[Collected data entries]

(** * Circle-Lendo: lending circles, credit registry and reserve pool

    A shallow embedding of the Solidity contracts of the repository
    ([CreditRegistry], [ReservePool], [LendingCircle] and the
    [LendingCircleFactory] that creates the circles) and the properties of
    the circle life cycle, the payout selection, the credit ledger, the
    reserve accounting and the books of the factory.

    Conventions of the embedding.
    - [uint256] is [N]; Solidity 0.8 arithmetic is checked, so [+], [-], [*]
      and [++] are the monadic [add256], [sub256], [mul256], which revert
      outside [0, 2^256).
    - [address] is [N], [address(0)] is [0].
    - a [mapping(K => V)] is a [gmap K V] read with the total lookup [!!!]:
      an absent key reads as the zero value of [V], as in Solidity.  A
      [mapping(K => bool)] is the [gset] of the keys mapped to [true].
    - a transaction either returns [Ok] with the new state or [Revert]s with
      the message of the failing [require]; a reverted call leaves no trace.
    - [emit] statements are left out: the event log is write-only, no
      contract reads it back.
    - [block.timestamp] is the argument [now] of the functions that read it. *)

From stdpp Require Import base numbers option list gmap strings.
From Stdlib Require Import NArith Lia.

Local Open Scope string_scope.
Local Open Scope N_scope.

(** ** Transactions that may revert *)

Inductive result (A : Type) : Type :=
| Ok (a : A)
| Revert (reason : string).
Arguments Ok {A} a.
Arguments Revert {A} reason.

Definition address := N.

Definition MAX_UINT256 : N := 2 ^ 256 - 1.

(** Panic(0x11) of checked arithmetic. *)
Definition PANIC_ARITH : string := "Panic: arithmetic overflow or underflow".
(** Panic(0x12). *)
Definition PANIC_DIV : string := "Panic: division by zero".

Definition add256 (a b : N) : result N :=
  if a + b <=? MAX_UINT256 then Ok (a + b) else Revert PANIC_ARITH.

Definition sub256 (a b : N) : result N :=
  if b <=? a then Ok (a - b) else Revert PANIC_ARITH.

Definition mul256 (a b : N) : result N :=
  if a * b <=? MAX_UINT256 then Ok (a * b) else Revert PANIC_ARITH.

Definition div256 (a b : N) : result N :=
  if b =? 0 then Revert PANIC_DIV else Ok (a / b).

(** The error monad of a single contract whose functions make no call. *)
Definition rbind {A B} (m : result A) (f : A -> result B) : result B :=
  match m with
  | Ok a => f a
  | Revert r => Revert r
  end.

Definition rrequire (b : bool) (msg : string) : result unit :=
  if b then Ok tt else Revert msg.

Declare Scope result_scope.
Delimit Scope result_scope with res.
Notation "'let!' x ':=' m 'in' k" := (rbind m (fun x => k))
  (at level 10, x name, m at level 100, k at level 200) : result_scope.
Notation "'do!' m 'in' k" := (rbind m (fun _ => k))
  (at level 10, m at level 100, k at level 200) : result_scope.

(** ** CreditRegistry *)

Module CreditRegistry.

Definition BASE_CREDIT_SCORE : N := 300.
Definition MAX_CREDIT_SCORE : N := 1000.
Definition MIN_CREDIT_SCORE : N := 0.

Definition ON_TIME_PAYMENT_BONUS : N := 10.
Definition LATE_PAYMENT_PENALTY : N := 20.
Definition DEFAULT_PENALTY : N := 100.
Definition CIRCLE_COMPLETION_BONUS : N := 15.

Record CreditProfile : Type := mkProfile {
  creditScore : N;
  circlesJoined : N;
  circlesCompleted : N;
  onTimePayments : N;
  latePayments : N;
  defaults : N;
  hasDefaulted : bool
}.

(** The zero value of the struct: what an unwritten slot reads as. *)
Definition zeroProfile : CreditProfile := mkProfile 0 0 0 0 0 0 false.
(** The run of the transfer of [cbt_split_page]: the tuples [Lt] of the
    temporary left page and [Rt] of the right page, and the counts. *)
Lemma cbt_split_distribute_run :
  forall (BLCKSZ : Z) (rel : Relation) (origbuf rbuf : Buffer) (newitem : CBTTupleData)
         (newitemoff : OffsetNumber) (lopaque : CBTPageOpaqueData),
    let its := page_tuples (BufferGetPage rel origbuf) in
    let n := Z.of_nat (length its) in
    block_exists rel origbuf = true ->
    block_exists rel rbuf = true ->
    origbuf <> rbuf ->
    pd_items (BufferGetPage rel rbuf) = [] ->
    2 <= n -> 48 + 20 * n <= BLCKSZ -> n < 65534 ->
    1 <= newitemoff <= n + 1 ->
    (P_ISLEAF (pd_opaque (BufferGetPage rel origbuf)) = false ->
     Forall (fun t => block_exists rel (ip_blkid (itemptr t)) = true
                      /\ ip_blkid (itemptr t) <> InvalidBlockNumber) its) ->
    exists st rel' Lt Rt,
      cbt_split_distribute BLCKSZ origbuf rbuf newitem newitemoff lopaque rel
      = Ok (newitemoff <=? n / 2, st) rel'
      /\ page_tuples (sx_left st) = Lt
      /\ page_tuples (BufferGetPage rel' rbuf) = Rt
      /\ Lt ++ Rt = list_insert (Z.to_nat (newitemoff - 1)) newitem its
      /\ Z.of_nat (length Lt) = n / 2 + (if newitemoff <=? n / 2 then 1 else 0)
      /\ sx_newitemoff st
         = (if newitemoff <=? n / 2 then newitemoff else newitemoff - n / 2)
      /\ page_tuples (BufferGetPage rel' origbuf) = its
      /\ pd_opaque (sx_left st) = lopaque
      /\ sx_leftcount st = uint32 (sum_childcnt Lt)
      /\ sx_rightcount st
         = (if newitemoff <=? n then uint32 (sum_childcnt Rt)
            else uint32 (sum_childcnt Rt - childcnt newitem
                         + childcnt (last its newitem))).
Proof.
  intros BLCKSZ rel origbuf rbuf newitem newitemoff lopaque its n
         Hex1 Hex2 Hdist Hempty Hn2 Hfit Hn16 Hoff Hchildren.
  set (is_leaf := P_ISLEAF (pd_opaque (BufferGetPage rel origbuf))) in *.
  change (n / 2) with (xfer_mid its).
  set (st0 := mkXfer (set_opaque (CBTInitPage CBT_LEAF) lopaque)
                P_FIRSTOFFSET P_FIRSTOFFSET newitemoff 0 0 None P_FIRSTOFFSET).
  pose proof (m_bounds its Hn2) as (Hm1 & Hm2 & Hm3).
  assert (Hphys0 : xfer_phys origbuf rbuf its is_leaf st0 rel [] []).
  { split; try reflexivity. repeat split; auto. }
  assert (Hlog0 : xfer_logic newitem newitemoff its [] st0 [] []).
  { split; unfold xfer_placed; cbn [length Z.of_nat app];
      replace (newitemoff <=? 0) with false by (symmetry; apply Z.leb_gt; lia);
      rewrite ?andb_false_r; try reflexivity.
    - lia.
    - congruence. }
  destruct (transfer_loop BLCKSZ origbuf rbuf newitem newitemoff its is_leaf
              Hdist Hn2 Hfit Hn16 Hoff its [] st0 rel [] [] eq_refl Hphys0 Hlog0)
    as (st & rel1 & Lt & Rt & Hrun & Hphys & Hlog).
  pose proof (transfer_left_opaque _ _ _ _ _ _ _ _ _ _ _ _ Hrun) as Hopq.
  cbn [st0 sx_left set_opaque pd_opaque] in Hopq.
  unfold cbt_split_distribute. unfold bind at 1. unfold get at 1. cbv beta iota zeta.
  rewrite page_tuples_length, Nat2Z.id. fold its.
  change (Z.of_nat (length its) / 2) with (xfer_mid its).
  replace (uint16 (xfer_mid its + 1)) with (xfer_mid its + 1)
    by (unfold uint16; rewrite Z.mod_small; lia).
  fold is_leaf. fold st0. unfold bind at 1.
  unfold xfer_onleft in Hrun. rewrite Hrun.
  destruct Hlog as [Hc Hl Hno Hi Hit].
  unfold xfer_onleft, xfer_placed in Hc, Hl, Hno.
  destruct Hphys as [Hst HL Hlo Hro Hlc Hrc].
  set (m := xfer_mid its) in *.
  assert (Hits_ne : its <> []).
  { intros E. unfold n in Hn2. rewrite E in Hn2. cbn in Hn2. lia. }
  assert (Htot : Z.of_nat (length Lt) + Z.of_nat (length Rt)
                 = n + (if newitemoff <=? n then 1 else 0)).
  { apply (f_equal (@length _)) in Hc. rewrite length_app in Hc. fold n in Hc.
    destruct (newitemoff <=? n); [rewrite length_list_insert in Hc|]; unfold n; lia. }
  fold n in Hc, Hl, Hno, Hi.
  destruct (newitemoff <=? n) eqn:Epl.
  - (* the new tuple was placed inside the loop *)
    apply Z.leb_le in Epl.
    assert (Hmin : Z.min n m = m) by lia. rewrite Hmin in Hl.
    rewrite andb_true_r in Hl.
    rewrite Hi, Hno.
    match goal with |- context [n + 1 <=? ?x] =>
      replace (n + 1 <=? x) with false
        by (symmetry; apply Z.leb_gt; destruct (newitemoff <=? m) eqn:E;
            [apply Z.leb_le in E|]; lia)
    end.
    unfold ret. exists st, rel1, Lt, Rt. split; [reflexivity|].
    destruct Hst as (Hs1 & Hs2 & Hs3 & Hs4 & Hs5).
    split; [exact (page_tuples_items _ _ HL)|].
    split; [exact (page_tuples_items _ _ Hs4)|].
    split; [exact Hc|]. split; [exact Hl|]. split; [exact Hno|].
    split; [exact Hs3|]. split; [exact Hopq|]. split; [exact Hlc|]. exact Hrc.
  - (* the new tuple goes past the last tuple of the page *)
    apply Z.leb_gt in Epl.
    assert (Enew : newitemoff = n + 1) by lia.
    assert (Eol : (newitemoff <=? m) = false) by (apply Z.leb_gt; lia).
    rewrite Eol in *. cbn [andb] in Hl.
    assert (Hmin : Z.min n m = m) by lia. rewrite Hmin in Hl.
    rewrite Hi, Hno.
    replace (n + 1 <=? newitemoff) with true by (symmetry; apply Z.leb_le; lia).
    rewrite (Hit Hits_ne). unfold bind. rewrite xfer_new_right_run. unfold ret.
    eexists _, _, Lt, (Rt ++ [newitem]). split; [reflexivity|].
    cbn [sx_left sx_newitemoff sx_leftcount sx_rightcount].
    pose proof (store_ok_add_right BLCKSZ origbuf rbuf its is_leaf Hdist Hfit rel1 Rt newitem
                  Hst ltac:(fold n; lia)) as Hst'.
    rewrite <- Hro in Hst'.
    destruct Hst' as (Hs1 & Hs2 & Hs3 & Hs4 & Hs5).
    assert (Hc' : Lt ++ Rt ++ [newitem] = list_insert (Z.to_nat (newitemoff - 1)) newitem its).
    { rewrite app_assoc, Hc. replace (Z.to_nat (newitemoff - 1)) with (length its)
        by (unfold n in *; lia). symmetry. apply list_insert_length. }
    split; [exact (page_tuples_items _ _ HL)|].
    split; [exact (page_tuples_items _ _ Hs4)|].
    split; [exact Hc'|]. split; [exact Hl|].
    split; [rewrite Hro; lia|].
    split; [exact Hs3|]. split; [exact Hopq|]. split; [exact Hlc|].
    rewrite Hrc, uint32_add_l, sum_snoc. f_equal. lia.
Qed.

About this exercise:
Your whole answer should be one number, the count of lines in the records that hold "Type".

Finished exercise:
2